▶ _WHAT THE TASK ASKS_:
For the records below, print the lines from the line with "exists (exit :: before), exit0, after." through the line with "Forall2 ticked persons persons' ->" exactly as written; include both end lines and exclude the rest.

▶ _Collected data entries_:
Lemma NoDup_exitsIn m : NoDup (exitsIn m).
Proof.
  unfold exitsIn.
  apply NoDup_flat_map; [apply NoDup_range | |].
  - intros px _. apply NoDup_flat_map; [apply NoDup_range | |].
    + intros py _. apply NoDup_flat_map; [apply NoDup_range | |].
      * intros pf _. destruct (cellIs _ EXIT);
          [constructor; [intros [] | constructor] | constructor].
      * intros pf pf' b _ _ Hb Hb'.
        destruct (cellIs (kind m (mkPosition px py pf)) EXIT);
          [| destruct Hb].
        destruct (cellIs (kind m (mkPosition px py pf')) EXIT);
          [| destruct Hb'].
        destruct Hb as [<- | []]. destruct Hb' as [Heq | []]. congruence.
    + intros py py' b _ _ Hb Hb'.
      apply in_flat_map in Hb. destruct Hb as (pf & _ & Hb).
      apply in_flat_map in Hb'. destruct Hb' as (pf' & _ & Hb').
      destruct (cellIs (kind m (mkPosition px py pf)) EXIT);
        [| destruct Hb].
      destruct (cellIs (kind m (mkPosition px py' pf')) EXIT);
        [| destruct Hb'].
      destruct Hb as [<- | []]. destruct Hb' as [Heq | []]. congruence.
  - intros px px' b _ _ Hb Hb'.
    apply in_flat_map in Hb. destruct Hb as (py & _ & Hb).
    apply in_flat_map in Hb. destruct Hb as (pf & _ & Hb).
    apply in_flat_map in Hb'. destruct Hb' as (py' & _ & Hb').
    apply in_flat_map in Hb'. destruct Hb' as (pf' & _ & Hb').
    destruct (cellIs (kind m (mkPosition px py pf)) EXIT);
      [| destruct Hb].
    destruct (cellIs (kind m (mkPosition px' py' pf')) EXIT);
      [| destruct Hb'].
    destruct Hb as [<- | []]. destruct Hb' as [Heq | []]. congruence.
Qed.

(** X20. On a rectangular map [getExitPositions] returns the Exit cells,
    each of them once, and nothing else. *)
Theorem getExitPositions_exact m :
  rectangular m ->
  exists exits,
    getExitPositions m = Ok exits /\ NoDup exits /\
    forall p, In p exits <-> kind m p = Some EXIT.
Proof.
  intros Hrect. exists (exitsIn m).
  split; [apply (ReplanFacts.getExitPositions_ok m Hrect) |].
  split; [apply NoDup_exitsIn |].
  intros p. apply (ReplanFacts.In_exitsIn m Hrect).
Qed.

Lemma getExitPositions_exact_witness :
  exists exits,
    getExitPositions exitRoom = Ok exits /\ NoDup exits /\
    forall p, In p exits <-> kind exitRoom p = Some EXIT.
Proof.
  apply getExitPositions_exact. apply rectangularb_ok. reflexivity.
Defined.

(** X21. [isPathBlockedByFire] on a path of cells of a rectangular map
    returns whether some cell of the path is on fire; a path whose first
    cell lies outside the columns of the map makes it throw a TypeError. *)
Theorem isPathBlockedByFire_exact m route :
  rectangular m ->
  ((forall q, In q route -> inBounds m q) ->
   exists blocked,
     isPathBlockedByFire route m = Ok blocked /\
     (blocked = true <-> exists q, In q route /\ kind m q = Some FIRE)) /\
  (forall q rest, route = q :: rest -> ~ 0 <= x q < widthOf m ->
     isPathBlockedByFire route m = Throw TypeError).
Proof.
  intros Hrect. split.
  - intros Hin. exists (onFire m route).
    split; [apply (ReplanFacts.isPathBlockedByFire_ok m Hrect route Hin) |].
    unfold onFire. rewrite existsb_exists. split.
    + intros (q & Hq & Hk). exists q. split; [exact Hq |].
      apply cellIs_true. exact Hk.
    + intros (q & Hq & Hk). exists q. split; [exact Hq |].
      apply cellIs_true. exact Hk.
  - intros q rest -> Hout. cbn [isPathBlockedByFire]. unfold cellAt.
    replace (index m (x q)) with (@None (list (list CellType)));
      [reflexivity |].
    symmetry. apply index_None_iff. exact Hout.
Qed.

Lemma isPathBlockedByFire_exact_witness :
  isPathBlockedByFire [at0 9 0] exitRoom = Throw TypeError.
Proof.
  apply (proj2 (isPathBlockedByFire_exact exitRoom [at0 9 0]
                  (rectangularb_ok exitRoom eq_refl)) (at0 9 0) []).
  - reflexivity.
  - vm_compute. intros [_ H]. discriminate H.
Defined.


(** *** The reroute of a person whose next cell burns *)

(** X22. When the next cell of a person is on fire, [movePeople] takes the
    first exit, in the order of [getExitPositions], that A* reaches by a path
    of more than one cell with no cell on fire, not the nearest one: on a
    rectangular map, from a cell of the map, [firstExitPath] returns; a path
    it returns is acceptable for an exit before which no exit has an
    acceptable path; and it returns [null] only when no exit has one. *)
Theorem firstExitPath_first m from exits :
  rectangular m -> inBounds m from ->
  exists res,
    firstExitPath from m exits = Ok res /\
    match res with
    | Some route =>
        exists before exit after,
          exits = before ++ exit :: after /\
          acceptable m from exit route /\
          forall e c, In e before -> ~ acceptable m from e c
    | None => forall e c, In e exits -> ~ acceptable m from e c
    end.
Proof.
  intros Hrect Hfrom. induction exits as [| exit rest IH];
    cbn [firstExitPath].
  - exists None. split; [reflexivity |]. intros e c [].
  - destruct (AStarFacts.astarSearch_total (fun g h => (g + h)%float) exit m
                Hrect from Hfrom) as (candidate & Hcand).
    fold (findPathAStar from exit m) in Hcand. rewrite Hcand. cbn [bind].
    assert (Hskip : (forall c, ~ acceptable m from exit c) ->
              exists res,
                firstExitPath from m rest = Ok res /\
                match res with
                | Some route =>
                    exists before exit0 after,
                      exit :: rest = before ++ exit0 :: after /\
                      acceptable m from exit0 route /\
                      forall e c, In e before -> ~ acceptable m from e c
                | None =>
                    forall e c, In e (exit :: rest) ->
                      ~ acceptable m from e c
                end).
    { intros Hno. destruct IH as (res & Hres & Hspec). exists res.
      split; [exact Hres |]. destruct res as [route |].
      - destruct Hspec as (before & exit0 & after & -> & Hacc & Hbefore).
        exists (exit :: before), exit0, after. split; [reflexivity |].
        split; [exact Hacc |]. intros e c [<- | He]; [apply Hno |].
        apply Hbefore. exact He.
      - intros e c [<- | He]; [apply Hno | apply Hspec; exact He]. }
    destruct candidate as [c |].
    + destruct (Z.gtb_spec (len c) 1) as [Hlen | Hlen].
      * destruct (ReplanFacts.findPathAStar_inBounds m Hrect from exit c
                    Hfrom Hcand) as [Hpath Hcb].
        rewrite (ReplanFacts.isPathBlockedByFire_ok m Hrect c Hcb).
        cbn [bind]. destruct (onFire m c) eqn:Hfire; cbn [negb].
        -- apply Hskip. intros c' (Hc' & _ & _ & Hff).
           rewrite Hcand in Hc'. injection Hc' as <-.
           apply (ReplanFacts.onFire_false m) in Hff. congruence.
        -- exists (Some c). split; [reflexivity |].
           exists [], exit, rest. split; [reflexivity |].
           split; [| intros e c' []].
           split; [exact Hcand |]. split; [exact Hpath |].
           split; [lia |]. apply (ReplanFacts.onFire_false m). exact Hfire.
      * apply Hskip. intros c' (Hc' & _ & Hl & _).
        rewrite Hcand in Hc'. injection Hc' as <-. lia.
    + apply Hskip. intros c' (Hc' & _). rewrite Hcand in Hc'. discriminate.
Qed.

Lemma firstExitPath_first_witness :
  exists res,
    firstExitPath (at0 3 2) exitRoom [at0 1 2] = Ok res /\
    match res with
    | Some route =>
        exists before exit after,
          [at0 1 2] = before ++ exit :: after /\
          acceptable exitRoom (at0 3 2) exit route /\
          forall e c, In e before -> ~ acceptable exitRoom (at0 3 2) e c
    | None =>
        forall e c, In e [at0 1 2] -> ~ acceptable exitRoom (at0 3 2) e c
    end.
Proof.
  apply firstExitPath_first.
  - apply rectangularb_ok. reflexivity.
  - unfold inBounds. vm_compute. intuition discriminate.
Defined.

(** *** The published statistics *)

Lemma length_partition {A} (f : A -> bool) l :
  (List.length (filter f l) + List.length (filter (fun a => negb (f a)) l)
   = List.length l)%nat.
Proof.
  induction l as [| a l IH]; simpl; [reflexivity |].
  destruct (f a); simpl; lia.
Qed.

Lemma ticked_evacuated persons persons' :
  Forall2 ticked persons persons' ->
  (List.length (filter (fun p => isEvacuated p) persons)
   <= List.length (filter (fun p => isEvacuated p) persons'))%nat /\
  List.length persons' = List.length persons.
Proof.
  induction 1 as [| p p' l l' Hp Hl [IH1 IH2]]; simpl; [auto |].
  destruct Hp as (_ & _ & _ & Hev).
  destruct (isEvacuated p) eqn:Hp.
  - rewrite (Hev eq_refl), Hp. simpl. lia.
  - destruct (isEvacuated p'); simpl; lia.
Qed.

Lemma length_add s k : (List.length s <= List.length (add s k))%nat.
Proof.
  unfold add. destruct (has s k); [lia |]. rewrite length_app. simpl. lia.
Qed.

Lemma applyFire_length l : forall s,
  (List.length (firePositions s)
   <= List.length (firePositions (snd (applyFire l s))))%nat.
Proof.
  induction l as [| pos rest IH]; intros s; simpl; [lia |].
  destruct (setCell _ _ _ _ _) as [m | e | h]; simpl; try lia.
  etransitivity; [| apply IH]. simpl. apply length_add.
Qed.

Lemma step_fire_length s w :
  (List.length (firePositions s)
   <= List.length (firePositions (snd (fst (step s w)))))%nat.
Proof.
  destruct (step s w) as [[r s'] w'] eqn:Hs. simpl.
  destruct (step_stages _ _ _ _ _ Hs) as (r1 & s1 & w1 & Hf & _ & Hk).
  rewrite Hk. unfold spreadFire in Hf.
  destruct (spreadCandidates _ _ _ _ _) as [[l | e | h] w2].
  - pose proof (applyFire_length l s) as Hl.
    destruct (applyFire l s) as [r0 s0]. injection Hf as _ <- _. exact Hl.
  - injection Hf as _ <- _. lia.
  - injection Hf as _ <- _. lia.
Qed.

(** X23. The statistics the service publishes add up and only grow during
    a run: evacuated plus remaining is the number of people, and across a
    tick, whether it returns or throws, the number of people stays, and the
    number of evacuated people and the fire area never go down. *)
Theorem simulationStats_monotone s w :
  let before := simulationStats s in
  let after := simulationStats (snd (fst (step s w))) in
  evacuatedPeople before + peopleRemaining before = totalPeople before /\
  totalPeople after = totalPeople before /\
  evacuatedPeople before <= evacuatedPeople after /\
  fireArea before <= fireArea after.
Proof.
  cbv zeta. unfold simulationStats. simpl. unfold len.
  pose proof (length_partition (fun p => isEvacuated p) (people s)) as H1.
  destruct (step_outcome s w) as (Ht & _).
  apply ticked_evacuated in Ht. destruct Ht as [H2 H3].
  pose proof (step_fire_length s w) as H4. lia.
Qed.


(** *** The spread rate *)

Lemma SFcompare_antisym a b :
  SFcompare b a = option_map CompOpp (SFcompare a b).
Proof.
  destruct a as [s1 | s1 | | s1 m1 e1], b as [s2 | s2 | | s2 m2 e2];
    try reflexivity; try (destruct s1; reflexivity);
    try (destruct s2; reflexivity);
    try (destruct s1, s2; reflexivity).
  cbn [SFcompare option_map]. f_equal.
  rewrite (Z.compare_antisym e1 e2).
  destruct s1, s2; try reflexivity; destruct (e1 ?= e2); try reflexivity;
    cbn [CompOpp];
    first [ symmetry; apply (Pos.compare_cont_antisym m1 m2 Eq)
          | f_equal; symmetry; apply (Pos.compare_cont_antisym m1 m2 Eq) ].
Qed.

▶ _SOLUTION BELOW_:
        exists (exit :: before), exit0, after. split; [reflexivity |].
        split; [exact Hacc |]. intros e c [<- | He]; [apply Hno |].
        apply Hbefore. exact He.
      - intros e c [<- | He]; [apply Hno | apply Hspec; exact He]. }
    destruct candidate as [c |].
    + destruct (Z.gtb_spec (len c) 1) as [Hlen | Hlen].
      * destruct (ReplanFacts.findPathAStar_inBounds m Hrect from exit c
                    Hfrom Hcand) as [Hpath Hcb].
        rewrite (ReplanFacts.isPathBlockedByFire_ok m Hrect c Hcb).
        cbn [bind]. destruct (onFire m c) eqn:Hfire; cbn [negb].
        -- apply Hskip. intros c' (Hc' & _ & _ & Hff).
           rewrite Hcand in Hc'. injection Hc' as <-.
           apply (ReplanFacts.onFire_false m) in Hff. congruence.
        -- exists (Some c). split; [reflexivity |].
           exists [], exit, rest. split; [reflexivity |].
           split; [| intros e c' []].
           split; [exact Hcand |]. split; [exact Hpath |].
           split; [lia |]. apply (ReplanFacts.onFire_false m). exact Hfire.
      * apply Hskip. intros c' (Hc' & _ & Hl & _).
        rewrite Hcand in Hc'. injection Hc' as <-. lia.
    + apply Hskip. intros c' (Hc' & _). rewrite Hcand in Hc'. discriminate.
Qed.

Lemma firstExitPath_first_witness :
  exists res,
    firstExitPath (at0 3 2) exitRoom [at0 1 2] = Ok res /\
    match res with
    | Some route =>
        exists before exit after,
          [at0 1 2] = before ++ exit :: after /\
          acceptable exitRoom (at0 3 2) exit route /\
          forall e c, In e before -> ~ acceptable exitRoom (at0 3 2) e c
    | None =>
        forall e c, In e [at0 1 2] -> ~ acceptable exitRoom (at0 3 2) e c
    end.
Proof.
  apply firstExitPath_first.
  - apply rectangularb_ok. reflexivity.
  - unfold inBounds. vm_compute. intuition discriminate.
Defined.

(** *** The published statistics *)

Lemma length_partition {A} (f : A -> bool) l :
  (List.length (filter f l) + List.length (filter (fun a => negb (f a)) l)
   = List.length l)%nat.
Proof.
  induction l as [| a l IH]; simpl; [reflexivity |].
  destruct (f a); simpl; lia.
Qed.

Lemma ticked_evacuated persons persons' :
  Forall2 ticked persons persons' ->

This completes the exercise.